**DATA SUPPLIED**
▬▬▬
Lemma slotOf_spec cache sym cache' j : length cache = maxTxAttrs → sym ≠ 0 → Forall attrOk cache → slotOf e cache sym (SymName tab sym) = (cache', j) →
  grows cache cache' ∧ Forall attrOk cache' ∧ (0 ≤ j → asym (nth (Z.to_nat j) cache' noAttr) = sym).
Proof.
  intros Hl Hs Ho. unfold slotOf. destruct (intern cache sym (SymName tab sym)) as [c1 i] eqn:Ei.
  destruct (intern_spec _ _ _ _ _ Hl Hs Ei) as [[-> ->]|(k&->&Hk&[[-> Ek]|[E0 ->]])].
  - change (-2 =? -2) with true. intros [= <- <-]. split_and!; [apply grows_refl|done|lia].
  - replace (Z.of_nat k =? -2) with false by lia. rewrite Nat2Z.id. intros [= <- <-].
    destruct (nth_Forall attrOk cache k (or_introl eq_refl) Ho) as [Ha|[_ Ha]]; [rewrite Ha in Ek; by symmetry in Ek|].
    rewrite refresh_again by done. assert (<[k := nth k cache noAttr]> cache = cache) as -> by (apply list_insert_id; destruct (lookup_lt_is_Some_2 cache k Hk) as [x Hx]; by rewrite (nth_lookup_Some _ _ _ _ Hx)).
    rewrite Nat2Z.id. split_and!; [apply grows_refl|done|done].
  - replace (Z.of_nat k =? -2) with false by lia. rewrite Nat2Z.id. intros [= <- <-].
    destruct (nth_Forall attrOk cache k (or_introl eq_refl) Ho) as [Ha|[? _]]; [|congruence]. rewrite Ha. cbn [attrID aunique declared avt amode noAttr].
    rewrite nth_insert_attr, bool_decide_true, list_insert_insert_eq by done. rewrite Nat2Z.id. split_and!.
    + split; [by rewrite length_insert|]. intros i Hi. rewrite nth_insert_attr, bool_decide_false by (try done; intros ->; done). done.
    + apply Forall_insert; [done|]. right. split; [by rewrite asym_refresh|by apply refresh_told].
    + rewrite nth_insert_attr, bool_decide_true by done. intros _. by rewrite asym_refresh.
Qed.

(** *** Keys and their owners *)

(** The key that finds the entity whose attribute [aid] has the value [r]: the attribute
    and the value in the encoding of its type. *)
Definition refKey (aid : Z) (r : TxWSlot) : res bytes :=
  let vt := default 0 (ValueTypeFor e aid) in
  enc ← orZero (EncodeValue ParseFloat (SlotToValueForType FormatE r vt tab) (ValueTypeToEncodeMode vt) 0) [];
  Ok (be_put 4 (u32 aid) ++ enc).

(** The [j]-th key looks for the value [r] of the attribute named [sym], which is declared
    and unique. *)
Definition keyed (keys : list bytes) (j sym : Z) (r : TxWSlot) : Prop :=
  0 ≤ j ∧ ∃ aid key, LookupAttr e (SymName tab sym) = Some aid ∧ IsUniqueByID e aid = true ∧ refKey aid r = Ok key ∧ keys !! Z.to_nat j = Some key.

(** The lookups an operation asks for: its references, and for a tempid the value of its
    attribute. *)
Definition asks (op : TxWOp) (sym : Z) (r : TxWSlot) : Prop :=
  OpE op = TskLookupRef sym r ∨ OpV op = TskLookupRef sym r
  ∨ (sym = AttrSym op ∧ r = OpV op ∧ IsRetract op = false ∧ isTempid (OpE op) = true).
Definition owns (keys : list bytes) (owner : Z) (op : TxWOp) : Prop := owner = -1 ∨ ∃ sym r, asks op sym r ∧ keyed keys owner sym r.

(** References have names. *)
Definition named (slot : TxWSlot) : Prop := match slot with TskLookupRef sym _ => sym ≠ 0 | _ => True end.

Definition tableOk (s : lookups) : Prop := length (lCache s) = maxTxAttrs ∧ Forall attrOk (lCache s).
Definition follows (s s' : lookups) : Prop := tableOk s' ∧ grows (lCache s) (lCache s') ∧ lKeys s `prefix_of` lKeys s'.

Lemma follows_trans a b c : follows a b → follows b c → follows a c.
Proof. intros (_&G1&P1) (T&G2&P2). split; [done|]. split; [by eapply grows_trans|by etrans]. Qed.

Lemma keyed_grows keys keys' j sym r : keys `prefix_of` keys' → keyed keys j sym r → keyed keys' j sym r.
Proof. intros [l ->] [Hj (aid&key&H1&H2&H3&H4)]. split; [done|]. exists aid, key. split_and!; try done. by apply lookup_app_l_Some. Qed.

Lemma owns_grows keys keys' j op : keys `prefix_of` keys' → owns keys j op → owns keys' j op.
Proof. intros Hp [->|(sym&r&Ha&Hk)]; [by left|]. right. exists sym, r. split; [done|by eapply keyed_grows]. Qed.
▬▬▬
**PROBLEM REQUIREMENTS**
Your task is to copy each line of the material that contains the word "TskLookupRef".

**WRITTEN RESPONSE**
  OpE op = TskLookupRef sym r ∨ OpV op = TskLookupRef sym r
Definition named (slot : TxWSlot) : Prop := match slot with TskLookupRef sym _ => sym ≠ 0 | _ => True end.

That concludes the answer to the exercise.